Step 3 – You may have to run through steps 1 & 2 a couple of times before you get you saddle correctly positioned as they are interdependant. The position recommended is considered ‘ideal’. However we are all different, and on a bike small adjustments to saddle positions can make an enormous difference to comfort, so having set your saddle in the ideal position and ridden a few kilometres, you may wish to experiment further.

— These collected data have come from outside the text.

(** X14. [GetAllWords] of the earlier program lists what it can: when the
    query works it returns, in the order of the table, every row that
    scans into a [Word] and logs one error for each row that does not
    (a row with a NULL or a non-integer column), without giving up on
    the rows after it; when the query fails it logs the error and
    returns no word.  It never changes the store and never ends the
    process. *)
Theorem Legacy_GetAllWords_lists_what_scans (w : World) :
  Legacy.GetAllWords w
  = match attempt sqlite.select_all w with
    | inl e =>
        Return []
          (mkWorld (db w) (tl (faults w))
             (trace w ++ [Stmt QListword (Some e);
                          LogPrintf "get all words error: %v" [VError e]]))
    | inr rows =>
        Return (Legacy_listed rows)
          (mkWorld (db w) (tl (faults w))
             (trace w ++ Stmt QListword None
                :: map (fun _ => row_error) (Legacy_unread rows)))
    end.
Proof.
  unfold Legacy.GetAllWords, bind, db_query, attempt.
  destruct (match faults w with true :: _ => inl sqlite.ErrIO | _ => _ end)
    as [e|rows].
  - unfold log_Printf, emit, ret. cbn. now rewrite <- app_assoc.
  - rewrite Legacy_scan_rows_eq. cbn. now rewrite <- app_assoc.
Qed.

(** ** Records of one program read by the other *)


(** ** [GetWord] *)

(** The statement [GetWord] of [query.sql], which [main.go] does not call,
    as a function of the store. *)
Module getword.

(** What [GetWord] can fail with: [sql.ErrNoRows], or an error of the
    store. *)
Inductive error : Type :=
| ErrNoRows
| StoreError (e : sqlite.error).

(** [SELECT * FROM word WHERE word = ? LIMIT 1] *)
Definition select_one (word : string) (d : sqlite.database)
  : sqlite.error + option sqlite.row :=
  match d with
  | sqlite.NoTable => inl sqlite.ErrNoSuchTable
  | sqlite.Table rows => inr (hd_error (filter (sqlite.has_word word) rows))
  end.

(** [-- name: GetWord :one]: the row scanned into a [Word], or the error. *)
Definition GetWord (word : string) (d : sqlite.database) : error + worddb.Word.t :=
  match select_one word d with
  | inl e => inl (StoreError e)
  | inr None => inl ErrNoRows
  | inr (Some r) =>
      match worddb.scan r with
      | Some i => inr i
      | None => inl (StoreError sqlite.ErrScan)
      end
  end.

End getword.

Step 4 – How do you like to ride? Crouched over, head down and bum up? Or perhaps upright on the saddle, viewing the road regally as you glide by? Your choice of position will obviously affect your choice of handlebar, even your choice of bike. If you intend to ride leaning forward placing weight on your hands, then the handlebars should be no wider than the width of your shoulders and the stem by which the handlebars are attached to the front forks should not be so long so as to risk pitching you over the bars when braking hard. If you plan to ride sitting upright or leaning very slightly forward then it is simply a matter of deciding where you can comfortably place your hands. There are a range of adjustable stems available, and you may have one fitted to your bike. Once you get your seating position sorted this will allow you to experiment with handlebar positions to find one that suites you. If you do not have an adjustable handlebar stem, your other option (apart from buying one) is to buy another handlebar which has sufficient rise for you. This would be a cheaper option (unless you have an exotic taste in handlebars), but either option may require longer brake and gear cables to accomodate the change.

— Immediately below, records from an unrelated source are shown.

(** * BlackRoad startup metrics: MRR, ARR, churn, runway, headcount

    A shallow embedding of [src/main.py] (class [StartupMetricsService] and the
    schema of [init_db]) and the properties of its derived-metrics engine.

    - Python [float] is IEEE binary64; it is modelled by Rocq's primitive
      [float], whose operations are the same binary64 operations.
    - The SQLite database is modelled as a record of tables, every table a list
      of rows in insertion (rowid) order.
    - A Python call either returns a value or raises: operations return an
      [outcome].
    - The clock ([datetime.utcnow]) and the identifier generator ([uuid.uuid4])
      are inputs of every call, gathered in an [Env]. *)

From Stdlib Require Import ZArith List String Ascii Bool Lia Floats.
From Stdlib Require Import Sorted Permutation.
Import ListNotations.
Set Warnings "-inexact-float".

(** ** Exceptions and outcomes *)

(** The exception classes that matter.  [IntegrityError] is
    [sqlite3.IntegrityError] and [ZeroDivisionError] is Python's own.  The last
    three are the taxonomy of the specification (section 7); [src/main.py]
    defines and raises none of them. *)
Inductive exn : Type :=
| IntegrityError
| ZeroDivisionError
| NotFoundError
| InvalidArgumentError
| StoreError.

Inductive outcome (A : Type) : Type :=
| Ok (a : A)
| Raise (e : exn).
Arguments Ok {A} a.
Arguments Raise {A} e.

Definition bind {A B : Type} (c : outcome A) (k : A -> outcome B) : outcome B :=
  match c with
  | Ok a => k a
  | Raise e => Raise e
  end.

Notation "x <- c ;; k" := (bind c (fun x => k))
  (at level 61, c at next level, right associativity).

Definition raises {A : Type} (c : outcome A) (e : exn) : Prop := c = Raise e.

Definition returns {A : Type} (c : outcome A) : Prop := exists a, c = Ok a.

(** ** Python numbers *)

Module Py.

Local Open Scope Z_scope.

(** [num / den] rounded to the nearest integer, ties to the even one
    ([0 <= num], [0 < den]). *)
Definition round_half_even (num den : Z) : Z :=
  let q := num / den in
  let r := num mod den in
  match 2 * r ?= den with
  | Lt => q
  | Gt => q + 1
  | Eq => if Z.even q then q else q + 1
  end.

(** Exact for [0 <= n <= 2^53]. *)
Definition float_of_Z (n : Z) : float := of_uint63 (Uint63.of_Z n).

Step 5 – I would always choose ‘tall’ handlebars over adjustable handlebar stems. Two reasons for this. The first is in my experience adjustable handlebar stems are heavy and after a while they creak. By comparison a fixed handlebar stem coupled with ‘tall’ handlebars are light and if properly fitted should be silent for life. If your bike has a ‘quill’ style stem, these usually permit stems to be raised or lowered in the forks by as much as 10cm. All quill stems have marks on them showing the minimum amount of the stem that must be left in the fork for safety. Do not pull the stem out past this mark as you may otherwise find the handlebars detach from the forks whilst you are riding along which can be a very painful experience. Remember that riders apply a lot of pressure to handlebars.

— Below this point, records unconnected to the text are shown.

Lemma quiet_rebuild_times (st st' : Dev.State) :
quiet st st' → rebuild_times (Dev.log st') = rebuild_times (Dev.log st).
Proof.
intros [_ (extra & -> & Hextra)]. unfold rebuild_times. rewrite omap_app.
assert (Hnil : omap rebuild_time extra = []).
{ induction Hextra as [|[t e] extra He _ IH]; [reflexivity|].
  simpl. unfold rebuild_time at 1. simpl in *. destruct e; simpl; try exact IH.
  by destruct He. }
by rewrite Hnil, app_nil_r.
Qed.

Section Debounce.
Context {Request : Type}.
Variable W : Dev.World Request.
Variable K : Dev.Constants.
Variable cfg : Dev.Config.

Lemma advance_no_timer (t : nat) (st : Dev.State) :
Dev.timers st = [] → Dev.advance W K t st = Dev.set_now (Nat.max (Dev.now st) t) st.
Proof. intros H. unfold Dev.advance. rewrite H. reflexivity. Qed.

Lemma advance_before_deadline (t : nat) (tm : Dev.timer) (st : Dev.State) :
Dev.timers st = [tm] → t < Dev.deadline tm →
Dev.advance W K t st = Dev.set_now (Nat.max (Dev.now st) t) st.
Proof.
intros H Hlt. unfold Dev.advance. rewrite H.
rewrite filter_cons_False by lia. reflexivity.
Qed.

Lemma debounce_arms (st : Dev.State) :
(Dev.timeout st = None ∧ Dev.timers st = []
 ∨ ∃ id d tk, Dev.timeout st = Some id ∧ Dev.timers st = [Dev.mkTimer id d tk]) →
let st' := Dev.debounce Dev.UpdateManifest st in
Dev.timeout st' = Some (Dev.next_timer_id st)
∧ Dev.timers st' = [Dev.mkTimer (Dev.next_timer_id st) (Dev.now st + 100) Dev.UpdateManifest]
∧ Dev.now st' = Dev.now st
∧ Dev.log st' = Dev.log st.
Proof.
intros [[Hto Htm]|(id & d & tk & Hto & Htm)]; unfold Dev.debounce; rewrite Hto.
- simpl. rewrite Htm. by repeat split.
- simpl. rewrite Htm. rewrite filter_cons_False by (simpl; tauto). by repeat split.
Qed.

Lemma emit_add_unlink (ev : Dev.watch_event) (st : Dev.State) :
tracked_add_unlink cfg ev →
quiet (Dev.debounce Dev.UpdateManifest st) (Dev.emit cfg (Dev.kind ev) (Dev.file ev) st).
Proof.
intros [Hk Hw]. unfold Dev.emit, Dev.on_add_unlink. rewrite Hw.
destruct Hk as [-> | ->]; apply on_all_quiet.
Qed.

Lemma event_arms (t0 : nat) (ev : Dev.watch_event) (st : Dev.State) :
(Dev.timeout st = None ∧ Dev.timers st = []
 ∨ ∃ id, Dev.timeout st = Some id
         ∧ Dev.timers st = [Dev.mkTimer id (t0 + 100) Dev.UpdateManifest]
         ∧ Dev.at_time ev < t0 + 100) →
Dev.now st ≤ Dev.at_time ev →
tracked_add_unlink cfg ev →
armed (Dev.at_time ev) (rebuild_times (Dev.log st))
      (Dev.emit cfg (Dev.kind ev) (Dev.file ev) (Dev.advance W K (Dev.at_time ev) st)).
Proof.
intros Hst Hnow Hev.
set (st1 := Dev.advance W K (Dev.at_time ev) st).
assert (H1 : st1 = Dev.set_now (Dev.at_time ev) st).
{ subst st1. destruct Hst as [[_ Htm]|(id & _ & Htm & Hlt)].
  - rewrite advance_no_timer by done. f_equal. lia.
  - rewrite (advance_before_deadline _ _ _ Htm) by (simpl; lia). f_equal. lia. }
assert (Hshape : Dev.timeout st1 = None ∧ Dev.timers st1 = []
   ∨ ∃ id d tk, Dev.timeout st1 = Some id ∧ Dev.timers st1 = [Dev.mkTimer id d tk]).
{ rewrite H1. destruct Hst as [?|(id & ? & ? & _)]; [by left|right; eauto]. }
destruct (debounce_arms st1 Hshape) as (Hto & Htm & Hn & Hlog).
destruct (emit_add_unlink ev st1 Hev) as [Hcore Hextra].
pose proof (quiet_rebuild_times _ _ (conj Hcore Hextra)) as Hrb.
destruct Hcore as (_ & _ & Hto' & Htm' & _ & Hn' & _).
split; [|split].
- rewrite Hn', Hn, H1. reflexivity.
- rewrite Hrb. unfold rebuild_times. rewrite Hlog, H1. reflexivity.
- exists (Dev.next_timer_id st1). split; [congruence|].
  rewrite Htm', Htm. rewrite H1. reflexivity.
Qed.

If you bike has the ‘ahead’ style of stem the adjustment process is different as the handlebar stem also form part of the bearing retention arrangements, so that any loosening of the stem will also loosen the bearing races. Usually the stem has a series of spacers between it and the upper bearing race so that if you wish to lower the handlebars you will need to loosen the stem from the forks and move some of the spacers from below to above the stem, then retighten everything. If you wish to raise the stem you will either have to replace it with a taller one, or you can buy a stem extender which fits on top of the fork tube allowing you to continue to use the existing stem with some additional spacers.